#### Task brief
Copy out exactly the stretch of the listing below that begins at the line containing "(* ===== verification/Commits.v ===== *)" and ends at the line containing "internal/fileops/fileops.go ([commitPublishedLocked] and", and copy nothing outside it.

#### Extracted data

_ _ _ _

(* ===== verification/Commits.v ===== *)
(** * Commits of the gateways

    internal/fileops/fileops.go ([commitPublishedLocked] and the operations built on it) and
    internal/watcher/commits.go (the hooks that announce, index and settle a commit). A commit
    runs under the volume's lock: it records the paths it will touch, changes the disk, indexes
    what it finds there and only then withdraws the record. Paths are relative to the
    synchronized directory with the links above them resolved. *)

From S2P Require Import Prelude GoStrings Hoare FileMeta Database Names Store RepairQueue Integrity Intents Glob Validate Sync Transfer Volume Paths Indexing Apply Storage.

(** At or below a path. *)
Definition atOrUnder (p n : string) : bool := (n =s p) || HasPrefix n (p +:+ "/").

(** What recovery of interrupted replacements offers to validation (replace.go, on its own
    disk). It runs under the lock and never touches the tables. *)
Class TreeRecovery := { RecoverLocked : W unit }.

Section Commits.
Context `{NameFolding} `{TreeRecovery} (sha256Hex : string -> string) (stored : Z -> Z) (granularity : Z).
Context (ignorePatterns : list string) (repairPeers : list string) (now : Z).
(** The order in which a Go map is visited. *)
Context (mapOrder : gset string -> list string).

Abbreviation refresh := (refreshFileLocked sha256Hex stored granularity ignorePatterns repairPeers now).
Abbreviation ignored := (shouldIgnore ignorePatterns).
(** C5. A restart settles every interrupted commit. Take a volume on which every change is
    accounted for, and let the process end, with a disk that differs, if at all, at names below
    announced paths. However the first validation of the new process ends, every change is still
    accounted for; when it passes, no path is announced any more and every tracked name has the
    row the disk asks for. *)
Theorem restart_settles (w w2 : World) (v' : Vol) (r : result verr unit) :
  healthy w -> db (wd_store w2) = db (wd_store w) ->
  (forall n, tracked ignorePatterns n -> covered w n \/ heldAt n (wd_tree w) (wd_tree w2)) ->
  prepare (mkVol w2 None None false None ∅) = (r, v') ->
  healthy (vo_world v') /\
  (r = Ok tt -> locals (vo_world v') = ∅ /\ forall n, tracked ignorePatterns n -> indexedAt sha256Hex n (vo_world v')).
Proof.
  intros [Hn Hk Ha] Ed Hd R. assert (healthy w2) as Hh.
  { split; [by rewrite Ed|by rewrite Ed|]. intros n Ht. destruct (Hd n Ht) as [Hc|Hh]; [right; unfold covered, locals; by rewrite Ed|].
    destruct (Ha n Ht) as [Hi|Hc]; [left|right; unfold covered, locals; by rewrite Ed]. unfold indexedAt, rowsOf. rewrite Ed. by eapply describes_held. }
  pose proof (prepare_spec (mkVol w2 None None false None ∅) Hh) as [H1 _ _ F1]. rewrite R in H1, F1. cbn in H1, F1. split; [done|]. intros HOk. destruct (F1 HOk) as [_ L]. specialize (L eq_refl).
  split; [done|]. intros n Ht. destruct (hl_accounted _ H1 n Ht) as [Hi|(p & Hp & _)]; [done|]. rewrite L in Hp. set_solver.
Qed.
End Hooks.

_ _ _ _

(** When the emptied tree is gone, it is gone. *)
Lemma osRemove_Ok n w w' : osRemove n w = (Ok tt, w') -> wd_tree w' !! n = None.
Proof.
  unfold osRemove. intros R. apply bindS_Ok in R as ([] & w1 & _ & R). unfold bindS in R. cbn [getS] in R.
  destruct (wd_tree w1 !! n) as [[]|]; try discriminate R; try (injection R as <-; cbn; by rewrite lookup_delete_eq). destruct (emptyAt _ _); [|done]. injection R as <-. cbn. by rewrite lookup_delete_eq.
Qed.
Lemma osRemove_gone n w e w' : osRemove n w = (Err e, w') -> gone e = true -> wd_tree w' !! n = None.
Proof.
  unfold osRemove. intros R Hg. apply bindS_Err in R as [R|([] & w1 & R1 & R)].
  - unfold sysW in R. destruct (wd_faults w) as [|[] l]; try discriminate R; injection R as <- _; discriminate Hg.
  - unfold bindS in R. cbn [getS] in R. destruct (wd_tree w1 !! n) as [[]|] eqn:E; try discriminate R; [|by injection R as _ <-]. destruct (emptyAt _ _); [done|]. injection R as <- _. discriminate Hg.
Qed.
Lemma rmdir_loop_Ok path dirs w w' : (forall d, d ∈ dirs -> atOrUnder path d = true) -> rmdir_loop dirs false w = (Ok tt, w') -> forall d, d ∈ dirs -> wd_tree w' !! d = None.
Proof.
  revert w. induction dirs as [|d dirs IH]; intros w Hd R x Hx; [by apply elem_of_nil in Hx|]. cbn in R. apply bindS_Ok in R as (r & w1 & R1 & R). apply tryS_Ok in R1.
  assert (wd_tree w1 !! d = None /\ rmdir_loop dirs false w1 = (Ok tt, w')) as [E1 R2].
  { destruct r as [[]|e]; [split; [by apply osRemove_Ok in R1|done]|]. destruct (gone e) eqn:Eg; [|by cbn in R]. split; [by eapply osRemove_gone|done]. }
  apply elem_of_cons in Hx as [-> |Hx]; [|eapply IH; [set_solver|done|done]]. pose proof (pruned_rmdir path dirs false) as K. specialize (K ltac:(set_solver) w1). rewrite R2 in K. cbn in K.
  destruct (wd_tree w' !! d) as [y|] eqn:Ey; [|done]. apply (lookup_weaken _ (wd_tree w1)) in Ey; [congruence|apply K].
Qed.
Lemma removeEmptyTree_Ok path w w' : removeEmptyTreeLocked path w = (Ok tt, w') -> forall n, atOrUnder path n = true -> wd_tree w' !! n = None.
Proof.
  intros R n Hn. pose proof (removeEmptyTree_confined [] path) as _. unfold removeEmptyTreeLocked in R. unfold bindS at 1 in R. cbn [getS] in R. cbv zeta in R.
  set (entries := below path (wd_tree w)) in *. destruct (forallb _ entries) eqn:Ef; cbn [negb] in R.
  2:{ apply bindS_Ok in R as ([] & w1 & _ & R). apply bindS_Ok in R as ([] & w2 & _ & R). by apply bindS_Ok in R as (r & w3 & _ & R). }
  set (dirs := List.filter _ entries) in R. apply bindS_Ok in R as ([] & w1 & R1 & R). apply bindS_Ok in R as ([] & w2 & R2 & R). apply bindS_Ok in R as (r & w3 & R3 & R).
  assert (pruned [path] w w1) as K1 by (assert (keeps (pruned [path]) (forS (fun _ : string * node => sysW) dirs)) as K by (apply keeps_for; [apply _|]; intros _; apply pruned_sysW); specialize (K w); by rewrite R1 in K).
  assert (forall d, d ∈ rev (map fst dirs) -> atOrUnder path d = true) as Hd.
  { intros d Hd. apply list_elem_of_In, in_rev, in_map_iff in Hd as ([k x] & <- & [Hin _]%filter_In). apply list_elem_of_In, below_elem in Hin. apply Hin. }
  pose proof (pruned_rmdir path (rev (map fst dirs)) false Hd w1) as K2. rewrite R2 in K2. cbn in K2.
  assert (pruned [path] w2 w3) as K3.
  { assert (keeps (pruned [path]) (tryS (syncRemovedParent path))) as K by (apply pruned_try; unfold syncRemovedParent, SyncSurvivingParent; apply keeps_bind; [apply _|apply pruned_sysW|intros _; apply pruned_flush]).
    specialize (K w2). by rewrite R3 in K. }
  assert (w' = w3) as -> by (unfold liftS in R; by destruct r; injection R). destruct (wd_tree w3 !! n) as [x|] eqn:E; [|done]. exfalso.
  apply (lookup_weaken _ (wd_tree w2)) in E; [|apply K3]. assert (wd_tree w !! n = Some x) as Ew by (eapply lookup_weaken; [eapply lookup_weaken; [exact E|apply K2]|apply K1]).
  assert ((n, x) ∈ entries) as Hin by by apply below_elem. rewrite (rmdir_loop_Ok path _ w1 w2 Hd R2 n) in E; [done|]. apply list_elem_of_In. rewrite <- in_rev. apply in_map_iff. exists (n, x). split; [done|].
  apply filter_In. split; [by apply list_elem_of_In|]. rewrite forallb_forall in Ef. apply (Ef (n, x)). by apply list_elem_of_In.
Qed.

_ _ _ _

#### The answer
(* ===== verification/Commits.v ===== *)
(** * Commits of the gateways

    internal/fileops/fileops.go ([commitPublishedLocked] and the operations built on it) and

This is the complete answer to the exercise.